## Exercise objective
Would you reproduce exactly the lines below from the one holding "unfold outcome. by" through the one holding "return_if address =?", inclusive, and no others?

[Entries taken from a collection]
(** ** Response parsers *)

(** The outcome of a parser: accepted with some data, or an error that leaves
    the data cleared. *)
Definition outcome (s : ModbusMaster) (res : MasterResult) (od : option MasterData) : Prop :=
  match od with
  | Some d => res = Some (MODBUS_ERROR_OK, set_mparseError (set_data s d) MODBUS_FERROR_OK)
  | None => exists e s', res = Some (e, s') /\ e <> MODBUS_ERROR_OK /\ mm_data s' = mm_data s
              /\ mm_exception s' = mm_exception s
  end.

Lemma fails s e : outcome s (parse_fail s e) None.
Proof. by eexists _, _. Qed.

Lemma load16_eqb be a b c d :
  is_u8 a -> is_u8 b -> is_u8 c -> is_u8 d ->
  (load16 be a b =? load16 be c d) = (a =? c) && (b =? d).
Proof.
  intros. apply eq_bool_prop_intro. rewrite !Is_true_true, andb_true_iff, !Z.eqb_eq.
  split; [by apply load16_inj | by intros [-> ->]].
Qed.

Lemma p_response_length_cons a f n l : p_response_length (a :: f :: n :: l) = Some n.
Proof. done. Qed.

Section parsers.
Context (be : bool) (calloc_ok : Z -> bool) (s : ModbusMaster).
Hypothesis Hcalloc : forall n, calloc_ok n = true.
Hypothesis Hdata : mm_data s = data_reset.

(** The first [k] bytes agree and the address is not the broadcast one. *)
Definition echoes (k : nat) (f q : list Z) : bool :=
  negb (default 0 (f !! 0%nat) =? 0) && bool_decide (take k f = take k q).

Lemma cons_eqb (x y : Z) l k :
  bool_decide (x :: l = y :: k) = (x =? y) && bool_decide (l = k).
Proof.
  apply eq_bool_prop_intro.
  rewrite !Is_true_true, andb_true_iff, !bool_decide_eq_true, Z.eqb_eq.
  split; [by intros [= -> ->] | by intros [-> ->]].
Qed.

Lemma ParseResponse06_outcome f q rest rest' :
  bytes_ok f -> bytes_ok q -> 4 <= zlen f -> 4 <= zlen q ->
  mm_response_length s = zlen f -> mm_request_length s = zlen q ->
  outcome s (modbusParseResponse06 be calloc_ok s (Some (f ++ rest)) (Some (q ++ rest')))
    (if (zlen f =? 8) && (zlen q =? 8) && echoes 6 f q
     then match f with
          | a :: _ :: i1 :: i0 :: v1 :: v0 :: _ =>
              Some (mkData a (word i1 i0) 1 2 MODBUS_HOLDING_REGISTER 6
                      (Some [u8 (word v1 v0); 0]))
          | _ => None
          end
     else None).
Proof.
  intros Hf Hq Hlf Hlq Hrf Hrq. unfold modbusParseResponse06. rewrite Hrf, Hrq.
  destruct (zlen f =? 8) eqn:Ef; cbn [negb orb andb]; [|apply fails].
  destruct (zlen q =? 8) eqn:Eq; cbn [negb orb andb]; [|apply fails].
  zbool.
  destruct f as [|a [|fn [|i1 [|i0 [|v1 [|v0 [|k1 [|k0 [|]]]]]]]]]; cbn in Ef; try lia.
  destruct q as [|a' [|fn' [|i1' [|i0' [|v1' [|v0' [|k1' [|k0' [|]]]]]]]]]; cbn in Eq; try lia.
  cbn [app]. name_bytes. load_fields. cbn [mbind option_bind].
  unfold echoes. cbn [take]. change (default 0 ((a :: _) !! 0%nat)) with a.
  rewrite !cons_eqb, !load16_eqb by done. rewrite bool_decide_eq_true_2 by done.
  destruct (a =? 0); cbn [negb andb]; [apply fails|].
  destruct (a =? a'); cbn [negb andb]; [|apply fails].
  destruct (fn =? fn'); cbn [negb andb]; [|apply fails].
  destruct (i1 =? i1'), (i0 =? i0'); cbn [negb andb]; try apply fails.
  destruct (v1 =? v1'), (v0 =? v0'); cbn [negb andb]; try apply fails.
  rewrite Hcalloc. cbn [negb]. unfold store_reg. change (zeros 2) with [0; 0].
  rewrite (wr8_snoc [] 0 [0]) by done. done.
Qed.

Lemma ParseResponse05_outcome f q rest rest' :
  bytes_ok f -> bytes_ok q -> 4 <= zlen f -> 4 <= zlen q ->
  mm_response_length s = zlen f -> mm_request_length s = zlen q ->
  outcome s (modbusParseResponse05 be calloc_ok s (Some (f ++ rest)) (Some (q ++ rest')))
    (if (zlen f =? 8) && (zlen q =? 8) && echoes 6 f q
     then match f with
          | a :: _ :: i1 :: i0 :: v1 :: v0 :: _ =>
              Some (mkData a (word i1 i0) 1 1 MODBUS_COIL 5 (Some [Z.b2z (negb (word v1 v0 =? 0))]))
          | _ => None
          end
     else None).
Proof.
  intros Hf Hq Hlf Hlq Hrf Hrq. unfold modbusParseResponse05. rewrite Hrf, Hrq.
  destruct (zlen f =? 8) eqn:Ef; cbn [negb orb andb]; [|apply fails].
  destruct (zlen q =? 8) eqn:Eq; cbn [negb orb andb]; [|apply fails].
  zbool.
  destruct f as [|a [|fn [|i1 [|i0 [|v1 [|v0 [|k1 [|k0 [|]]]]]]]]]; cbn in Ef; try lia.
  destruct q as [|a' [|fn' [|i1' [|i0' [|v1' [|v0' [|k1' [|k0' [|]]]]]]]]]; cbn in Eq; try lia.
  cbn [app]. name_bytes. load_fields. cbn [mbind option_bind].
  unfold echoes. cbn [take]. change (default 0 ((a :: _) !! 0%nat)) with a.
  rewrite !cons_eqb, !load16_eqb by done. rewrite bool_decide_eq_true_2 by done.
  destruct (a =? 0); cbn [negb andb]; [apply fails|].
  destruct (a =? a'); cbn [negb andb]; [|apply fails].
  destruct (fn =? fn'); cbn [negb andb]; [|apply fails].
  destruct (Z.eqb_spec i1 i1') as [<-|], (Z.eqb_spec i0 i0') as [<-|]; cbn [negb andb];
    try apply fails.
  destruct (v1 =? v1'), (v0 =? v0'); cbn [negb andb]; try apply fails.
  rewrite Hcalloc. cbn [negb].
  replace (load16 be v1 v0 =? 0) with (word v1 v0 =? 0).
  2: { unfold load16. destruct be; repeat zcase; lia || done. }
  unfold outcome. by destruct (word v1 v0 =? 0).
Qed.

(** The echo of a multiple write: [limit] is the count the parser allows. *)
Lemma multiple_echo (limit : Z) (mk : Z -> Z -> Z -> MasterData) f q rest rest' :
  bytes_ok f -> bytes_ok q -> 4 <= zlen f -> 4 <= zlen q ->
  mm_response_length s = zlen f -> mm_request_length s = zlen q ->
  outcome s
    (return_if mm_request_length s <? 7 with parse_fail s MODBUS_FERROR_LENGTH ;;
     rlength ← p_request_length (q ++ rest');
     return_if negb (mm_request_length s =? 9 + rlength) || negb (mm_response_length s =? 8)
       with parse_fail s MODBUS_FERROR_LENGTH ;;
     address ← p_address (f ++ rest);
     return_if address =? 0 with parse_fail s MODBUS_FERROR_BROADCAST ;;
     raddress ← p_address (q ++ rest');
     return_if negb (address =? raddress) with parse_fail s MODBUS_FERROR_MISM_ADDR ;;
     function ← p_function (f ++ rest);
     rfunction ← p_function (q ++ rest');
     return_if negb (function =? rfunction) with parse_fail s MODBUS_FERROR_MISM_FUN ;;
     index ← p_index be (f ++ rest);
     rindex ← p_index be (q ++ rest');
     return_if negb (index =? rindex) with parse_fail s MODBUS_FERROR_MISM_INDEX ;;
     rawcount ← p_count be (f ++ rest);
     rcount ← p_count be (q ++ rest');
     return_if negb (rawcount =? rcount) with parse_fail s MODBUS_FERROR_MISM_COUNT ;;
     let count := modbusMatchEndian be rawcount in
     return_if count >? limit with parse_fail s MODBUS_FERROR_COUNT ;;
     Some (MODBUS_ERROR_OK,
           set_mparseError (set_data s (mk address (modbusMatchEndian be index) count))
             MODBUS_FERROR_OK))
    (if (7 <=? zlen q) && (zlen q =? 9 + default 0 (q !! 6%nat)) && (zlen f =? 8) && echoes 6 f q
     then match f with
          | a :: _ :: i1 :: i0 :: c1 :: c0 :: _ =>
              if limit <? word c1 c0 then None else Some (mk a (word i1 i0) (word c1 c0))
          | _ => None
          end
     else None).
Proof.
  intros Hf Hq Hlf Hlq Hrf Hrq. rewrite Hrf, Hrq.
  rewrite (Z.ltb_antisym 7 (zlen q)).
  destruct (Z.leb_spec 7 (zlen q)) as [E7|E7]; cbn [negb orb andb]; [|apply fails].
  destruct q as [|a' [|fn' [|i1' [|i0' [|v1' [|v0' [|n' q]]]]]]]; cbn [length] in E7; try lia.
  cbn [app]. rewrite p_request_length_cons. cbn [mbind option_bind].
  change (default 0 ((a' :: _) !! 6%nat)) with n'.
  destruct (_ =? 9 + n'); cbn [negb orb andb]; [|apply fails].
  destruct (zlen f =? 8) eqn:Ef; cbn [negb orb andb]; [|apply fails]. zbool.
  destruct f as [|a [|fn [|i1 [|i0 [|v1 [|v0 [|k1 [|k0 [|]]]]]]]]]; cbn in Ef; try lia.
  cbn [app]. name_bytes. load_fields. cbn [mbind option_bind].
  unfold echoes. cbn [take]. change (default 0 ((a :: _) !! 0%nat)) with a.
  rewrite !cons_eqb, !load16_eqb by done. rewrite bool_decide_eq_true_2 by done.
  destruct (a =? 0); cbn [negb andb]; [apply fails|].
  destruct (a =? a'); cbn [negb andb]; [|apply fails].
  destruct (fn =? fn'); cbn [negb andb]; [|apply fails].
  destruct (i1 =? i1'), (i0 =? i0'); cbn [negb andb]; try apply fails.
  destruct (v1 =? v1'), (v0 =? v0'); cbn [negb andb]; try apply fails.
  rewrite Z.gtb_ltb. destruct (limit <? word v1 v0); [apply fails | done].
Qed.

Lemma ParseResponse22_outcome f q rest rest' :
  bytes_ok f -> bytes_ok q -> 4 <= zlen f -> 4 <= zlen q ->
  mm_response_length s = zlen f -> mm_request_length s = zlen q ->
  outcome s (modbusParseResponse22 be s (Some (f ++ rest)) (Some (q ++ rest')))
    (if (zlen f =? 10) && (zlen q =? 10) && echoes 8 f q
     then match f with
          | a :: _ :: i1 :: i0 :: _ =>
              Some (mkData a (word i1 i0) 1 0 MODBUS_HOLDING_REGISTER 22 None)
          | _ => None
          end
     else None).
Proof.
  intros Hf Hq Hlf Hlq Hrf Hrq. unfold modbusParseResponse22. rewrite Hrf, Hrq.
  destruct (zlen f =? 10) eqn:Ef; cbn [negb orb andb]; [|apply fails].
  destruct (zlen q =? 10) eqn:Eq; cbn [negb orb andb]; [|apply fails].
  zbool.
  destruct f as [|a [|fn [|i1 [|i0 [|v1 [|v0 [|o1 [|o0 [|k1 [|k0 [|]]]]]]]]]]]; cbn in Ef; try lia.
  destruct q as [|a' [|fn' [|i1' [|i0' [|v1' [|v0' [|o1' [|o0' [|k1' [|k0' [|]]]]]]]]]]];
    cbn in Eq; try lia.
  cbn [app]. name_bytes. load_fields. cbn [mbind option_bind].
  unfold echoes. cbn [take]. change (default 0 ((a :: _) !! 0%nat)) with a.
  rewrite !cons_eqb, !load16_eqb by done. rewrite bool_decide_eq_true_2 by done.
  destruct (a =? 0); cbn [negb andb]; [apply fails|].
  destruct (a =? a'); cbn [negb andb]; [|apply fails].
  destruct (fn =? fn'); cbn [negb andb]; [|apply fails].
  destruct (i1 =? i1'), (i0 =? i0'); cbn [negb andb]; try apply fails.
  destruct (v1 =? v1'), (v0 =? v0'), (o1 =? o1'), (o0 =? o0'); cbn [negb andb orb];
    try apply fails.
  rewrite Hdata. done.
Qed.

## Result of this task
  unfold outcome. by destruct (word v1 v0 =? 0).
Qed.

(** The echo of a multiple write: [limit] is the count the parser allows. *)
Lemma multiple_echo (limit : Z) (mk : Z -> Z -> Z -> MasterData) f q rest rest' :
  bytes_ok f -> bytes_ok q -> 4 <= zlen f -> 4 <= zlen q ->
  mm_response_length s = zlen f -> mm_request_length s = zlen q ->
  outcome s
    (return_if mm_request_length s <? 7 with parse_fail s MODBUS_FERROR_LENGTH ;;
     rlength ← p_request_length (q ++ rest');
     return_if negb (mm_request_length s =? 9 + rlength) || negb (mm_response_length s =? 8)
       with parse_fail s MODBUS_FERROR_LENGTH ;;
     address ← p_address (f ++ rest);
     return_if address =? 0 with parse_fail s MODBUS_FERROR_BROADCAST ;;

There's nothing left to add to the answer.